_WHAT IS EXPECTED_. Look through the records below for the line holding "Definition clean (w". Write it out exactly, with each following line through the line holding "(** It does so each time it may be asked. *)".

··· TASK MATERIAL

(* ===== verification/ControllerProofs.v ===== *)
(** * The controller: replicas as one copy, failures as if nothing had happened *)
From Stdlib Require Import ZArith Lia.
From S2P Require Import Prelude SessionManager Controller.

Local Open Scope Z_scope.

Section Proofs.
Context {C W : Type} `{!Worker C W}.
Implicit Types (c : C) (w : W) (ws : list W).

(** A connection without faults and without unread answers. *)
Definition clean (w : W) : link W := mkLink w [] [] [].
Definition exec1 c w : W := snd (w_exec c w).
Definition reply1 c w : list Z := fst (w_exec c w).

(** The worker answers: with an error code at least. *)
Definition replies c w : Prop := reply1 c w <> [].
(** It does so each time it may be asked. *)
Definition answers c w : Prop :=
  replies c w /\ replies c (exec1 c w) /\ replies c (exec1 c (exec1 c w)).

(** ** The loops on connections that work *)

Lemma dist_act (act : W -> option (list Z) * W) ws :
  dist_loop act (clean <$> ws) =
    ((fun w => mkLink (snd (act w)) (option_list (fst (act w))) [] []) <$> ws, None).
Proof.
  induction ws as [|w ws IH]; [done|]. cbn [fmap list_fmap dist_loop].
  unfold link_write at 1. cbn [clean wr_faults faulty head default peer inbox rd_faults app tail].
  change (list_fmap _ _ clean ws) with (clean <$> ws). rewrite IH. by destruct (act w).
Qed.

Lemma gather_replies c ws : Forall (replies c) ws ->
  gather_loop ((fun w => mkLink (exec1 c w) [reply1 c w] [] []) <$> ws) =
    (clean <$> (exec1 c <$> ws), reply1 c <$> ws, None).
Proof.
  induction 1 as [|w ws Ha _ IH]; [done|]. rewrite !fmap_cons. cbn [gather_loop].
  rewrite IH. unfold link_read. cbn [rd_faults inbox faulty head default peer wr_faults tail].
  unfold replies in Ha. by destruct (reply1 c w).
Qed.

(** The controller with these workers, all connections clean. *)
Definition ctl (ws : list W) (i : nat) (ro h : bool) (m : SessionManager) : controller W :=
  mkCtl (clean <$> ws) i ro h m.

Lemma distribute_exec c ws i ro m :
  distribute (act_exec c) (ctl ws i ro false m) =
    (Ret tt, mkCtl ((fun w => mkLink (exec1 c w) [reply1 c w] [] []) <$> ws) (length ws) ro false m).
Proof.
  unfold distribute, ctl. cbn [halting slaves]. rewrite dist_act. unfold set_slaves.
  cbn [readOnly halting sm]. rewrite length_fmap. do 2 f_equal.
  apply list_fmap_ext. intros j w _. unfold act_exec, exec1, reply1. by destruct (w_exec c w).
Qed.

Lemma gather_clean c ws i ro m rs : Forall (replies c) ws ->
  gatherResponses rs
    (mkCtl ((fun w => mkLink (exec1 c w) [reply1 c w] [] []) <$> ws) i ro false m) =
    (Ret (rs ++ (reply1 c <$> ws)), ctl (exec1 c <$> ws) (length ws) ro false m).
Proof.
  intros Ha. unfold gatherResponses. cbn [halting slaves]. rewrite gather_replies by done.
  unfold set_slaves. cbn [readOnly halting sm]. by rewrite !length_fmap.
Qed.
(* ===== verification/VSSProofs.v ===== *)
(** * The VSS implements a finite map

    The invariant of the VSS and its abstract value, a finite map from <LBID,
    version> to the two flags of the version; the refinement of insertion,
    growth and removal. *)
From Stdlib Require Import ZArith Lia.
From S2P Require Import Prelude Bytes Undoable Hasher HashChain BrmTypes VSS.

Local Open Scope Z_scope.

(** ** Abstract value and invariant *)

Definition vs_key (e : VSSEntry) : Z * Z := (vs_lbid e, vs_verID e).
(** The flags [vbFlag] and [locked]. *)
Definition vs_val (e : VSSEntry) : bool * bool := (vs_vbFlag e, vs_locked e).

Definition vss_map (m : vss_seg) : gmap (Z * Z) (bool * bool) :=
  contents vs_key vs_val (storage m).

Definition lbid_bucket (nb lbid : Z) : nat := Z.to_nat (hasher (le_bytes 8 lbid) mod u32 nb).
Definition vs_bucket (nb : Z) (e : VSSEntry) : nat := lbid_bucket nb (vs_lbid e).

#[global] Arguments lbid_bucket : simpl never.
#[global] Arguments vs_bucket : simpl never.

(** The number of locked entries. *)
Definition locked_entry (e : VSSEntry) : Prop := used e /\ vs_locked e = true.
#[global] Instance locked_entry_dec e : Decision (locked_entry e).
Proof. unfold locked_entry. apply _. Defined.
Definition locked_count (st : list VSSEntry) : nat := length (filter locked_entry st).

Record table_wf (m : vss_seg) : Prop := {
  tw_cap : capacity m = Z.of_nat (length (storage m));
  tw_nb : numHashBuckets m = Z.of_nat (length (hashBuckets m));
  tw_nb_pos : 0 < numHashBuckets m < 2 ^ 31;
  tw_lwm : 0 <= LWM m <= capacity m;
  tw_lwm_used i e : Z.of_nat i < LWM m -> storage m !! i = Some e -> used e;
  tw_table : exists cs, wf_table (vs_bucket (numHashBuckets m)) (hashBuckets m) (storage m) cs;
  tw_keys : unique_keys vs_key (storage m);
}.

Record vss_wf (m : vss_seg) : Prop := {
  vw_table : table_wf m;
  vw_size : currentSize m = Z.of_nat (used_count (storage m));
  vw_locked : lockedEntryCount m = Z.of_nat (locked_count (storage m));
}.

(** ** Hashing and searching *)

Lemma hash_lbid_eq lbid nb : 0 < nb < 2 ^ 31 ->
  hash_lbid lbid nb = Ret (Z.of_nat (lbid_bucket nb lbid)).
Proof.
  intros Hnb. unfold hash_lbid, lbid_bucket. rewrite u32_id by lia. rewrite decide_False by lia.
  rewrite Z2Nat.id; [done|]. apply Z.mod_pos_bound. lia.
Qed.

Lemma lbid_bucket_lt nb lbid : 0 < nb < 2 ^ 31 -> Z.of_nat (lbid_bucket nb lbid) < nb.
Proof.
  intros Hnb. unfold lbid_bucket. rewrite u32_id by lia.
  pose proof (Z.mod_pos_bound (hasher (le_bytes 8 lbid)) nb). lia.
Qed.
Lemma free_where_spec P m log : cl_wf m ->
  exists m' log', free_where P (mkUndoable m log) = (Ret tt, mkUndoable m' log') /\
    cl_wf m' /\ locks m' = filter (fun e => P e = false) (locks m).
Proof.
  intros Hwf. destruct (free_loop P (entries m) [] m log eq_refl)
    as (m' & log' & Hrun & He & Ha & Hc & Hp).
  exists m', log'. split_and!.
  - unfold free_where. erewrite bind_Ret by reflexivity. cbn [image]. rewrite numEntries_wf by done.
    exact Hrun.
  - destruct Hwf as [W1 W2 W3]. cbn [app] in *. split.
    + by rewrite Ha, W1, He, length_fmap.
    + rewrite Hc, W2. unfold locks. rewrite He. lia.
    + destruct W3 as [W3|W3]; [left; by rewrite Hp|right; by rewrite He, W3].
  - unfold locks. cbn [app] in He. rewrite He. apply freed_locks.
Qed.

Lemma isLocked_spec m l : cl_wf m -> isLocked m l = Ret (existsb (intersects l) (locks m)).
Proof.
  intros Hwf. unfold isLocked. rewrite numEntries_wf by done.
  assert (H : forall post pre, entries m = pre ++ post ->
    isLocked_loop (seqZ (Z.of_nat (length pre)) (Z.of_nat (length post))) m l
    = Ret (existsb (intersects l) (filter in_use post))).
  { induction post as [|e post IH]; intros pre He; [done|].
    rewrite seqZ_cons by (simpl; lia). cbn [isLocked_loop].
    rewrite (rd_nat _ _ e), ret_bind by (rewrite He; by apply list_lookup_middle).
    rewrite filter_cons.
    replace (Z.succ (Z.of_nat (length pre))) with (Z.of_nat (length (pre ++ [e])))
      by (rewrite length_app; simpl; lia).
    replace (Z.pred (Z.of_nat (length (e :: post)))) with (Z.of_nat (length post)) by (simpl; lia).
    rewrite IH by (by rewrite <- app_assoc).
    destruct (decide (in_use e)) as [Hu|Hu].
    - rewrite bool_decide_eq_false_2 by exact Hu. cbn. by destruct (intersects l e).
    - rewrite bool_decide_eq_true_2; [done|]. destruct (decide (cl_size e = 0)); [done|].
      by destruct Hu. }
  apply (H (entries m) []). done.
Qed.

(** ** Undoing *)

Ltac cl_undo := repeat first
  [ lazymatch goal with
    | |- undo_safe _ (rdEntry _) => apply undo_safe_reading
    | |- undo_safe _ (wrEntry _ _) => unfold wrEntry
    | |- undo_safe _ (addSize _) => unfold addSize
    end
  | undo_step ].

Lemma free_where_undo_safe K P : undo_safe K (free_where P).
Proof. unfold free_where. cl_undo. Qed.

Lemma lockRange_loop_undo_safe K is_ l t : undo_safe K (lockRange_loop is_ l t).
Proof. induction is_ as [|i is_ IH]; cbn [lockRange_loop]; [|rename IH into IH0]; cl_undo; done. Qed.

(** ** Properties *)

(** [lockRange] always finds an entry, growing the array when it is
    full, and adds exactly the asked lock. *)
Theorem copylocks_lockRange_adds l t m log : cl_wf m -> 0 < r_size l < 2 ^ 31 ->
  exists m' log', lockRange l t (mkUndoable m log) = (Ret tt, mkUndoable m' log') /\
    cl_wf m' /\ locks m' ≡ₚ mkCL (r_start l) (r_size l) t :: locks m.
Proof. apply lockRange_spec. Qed.

Definition cl_empty : cl_seg := mkClSeg [] (mkMST 0 0 0) 0 false.
Lemma cl_empty_wf : cl_wf cl_empty.
Proof. split; [done|done|by right]. Qed.

Lemma copylocks_lockRange_adds_witness :
  exists m' log', lockRange (mkRange 100 8) 3 (mkUndoable cl_empty []) = (Ret tt, mkUndoable m' log') /\
    locks m' ≡ₚ [mkCL 100 8 3].
Proof.
  destruct (copylocks_lockRange_adds (mkRange 100 8) 3 cl_empty [] cl_empty_wf)
    as (m' & log' & H1 & _ & H2); [cbn; lia|]. by exists m', log'.
Defined.

(** [releaseRange] frees exactly the locks that have a block in common
    with the range: afterwards the range is not locked, and the other locks
    are as they were. *)
Theorem copylocks_releaseRange_frees l m log : cl_wf m ->
  exists m' log', releaseRange l (mkUndoable m log) = (Ret tt, mkUndoable m' log') /\
    cl_wf m' /\ locks m' = filter (fun e => intersects l e = false) (locks m) /\
    isLocked m' l = Ret false.
Proof.
  intros Hwf. destruct (free_where_spec (intersects l) m log Hwf) as (m' & log' & H1 & H2 & H3).
  exists m', log'. split_and!; try done. rewrite isLocked_spec, H3 by done. f_equal.
  apply not_true_iff_false. rewrite existsb_exists. intros (e & Hin & He).
  apply list_elem_of_In, list_elem_of_filter in Hin as [Hf _]. congruence.
Qed.

Definition cl_two : cl_seg :=
  image (snd ((lockRange (mkRange 100 8) 3;; lockRange (mkRange 200 8) 4) (mkUndoable cl_empty []))).

Lemma cl_two_wf : cl_wf cl_two.
Proof.
  destruct (lockRange_spec (mkRange 100 8) 3 cl_empty [] cl_empty_wf)
    as (m1 & log1 & H1 & Hwf1 & _); [cbn; lia|].
  destruct (lockRange_spec (mkRange 200 8) 4 m1 log1 Hwf1) as (m2 & log2 & H2 & Hwf2 & _); [cbn; lia|].
  unfold cl_two. erewrite bind_Ret by exact H1. rewrite H2. exact Hwf2.
Qed.

Lemma copylocks_releaseRange_frees_witness :
  exists m' log', releaseRange (mkRange 104 1) (mkUndoable cl_two []) = (Ret tt, mkUndoable m' log') /\
    locks m' = [mkCL 200 8 4] /\ isLocked m' (mkRange 104 1) = Ret false.
Proof.
  destruct (copylocks_releaseRange_frees (mkRange 104 1) cl_two [] cl_two_wf)
    as (m' & log' & H1 & _ & H2 & H3).
  exists m', log'. split; [exact H1|]. split; [|exact H3]. rewrite H2. vm_compute. reflexivity.
Defined.

(** [rollback] frees exactly the locks of the transaction. *)
Theorem copylocks_rollback_frees t m log : cl_wf m ->
  exists m' log', rollback t (mkUndoable m log) = (Ret tt, mkUndoable m' log') /\
    cl_wf m' /\ locks m' = filter (fun e => cl_txnID e <> t) (locks m).
Proof.
  intros Hwf. destruct (free_where_spec (fun e => bool_decide (cl_txnID e = t)) m log Hwf)
    as (m' & log' & H1 & H2 & H3).
  exists m', log'. split_and!; try done. rewrite H3. apply list_filter_iff.
  intros e. apply bool_decide_eq_false.
Qed.

Lemma copylocks_rollback_frees_witness :
  exists m' log', rollback 3 (mkUndoable cl_two []) = (Ret tt, mkUndoable m' log') /\
    locks m' = [mkCL 200 8 4].
Proof.
  destruct (copylocks_rollback_frees 3 cl_two [] cl_two_wf) as (m' & log' & H1 & _ & H2).
  exists m', log'. split; [exact H1|]. rewrite H2. vm_compute. reflexivity.
Defined.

······

_SOLUTION BELOW_.
Definition clean (w : W) : link W := mkLink w [] [] [].
Definition exec1 c w : W := snd (w_exec c w).
Definition reply1 c w : list Z := fst (w_exec c w).

(** The worker answers: with an error code at least. *)
Definition replies c w : Prop := reply1 c w <> [].
(** It does so each time it may be asked. *)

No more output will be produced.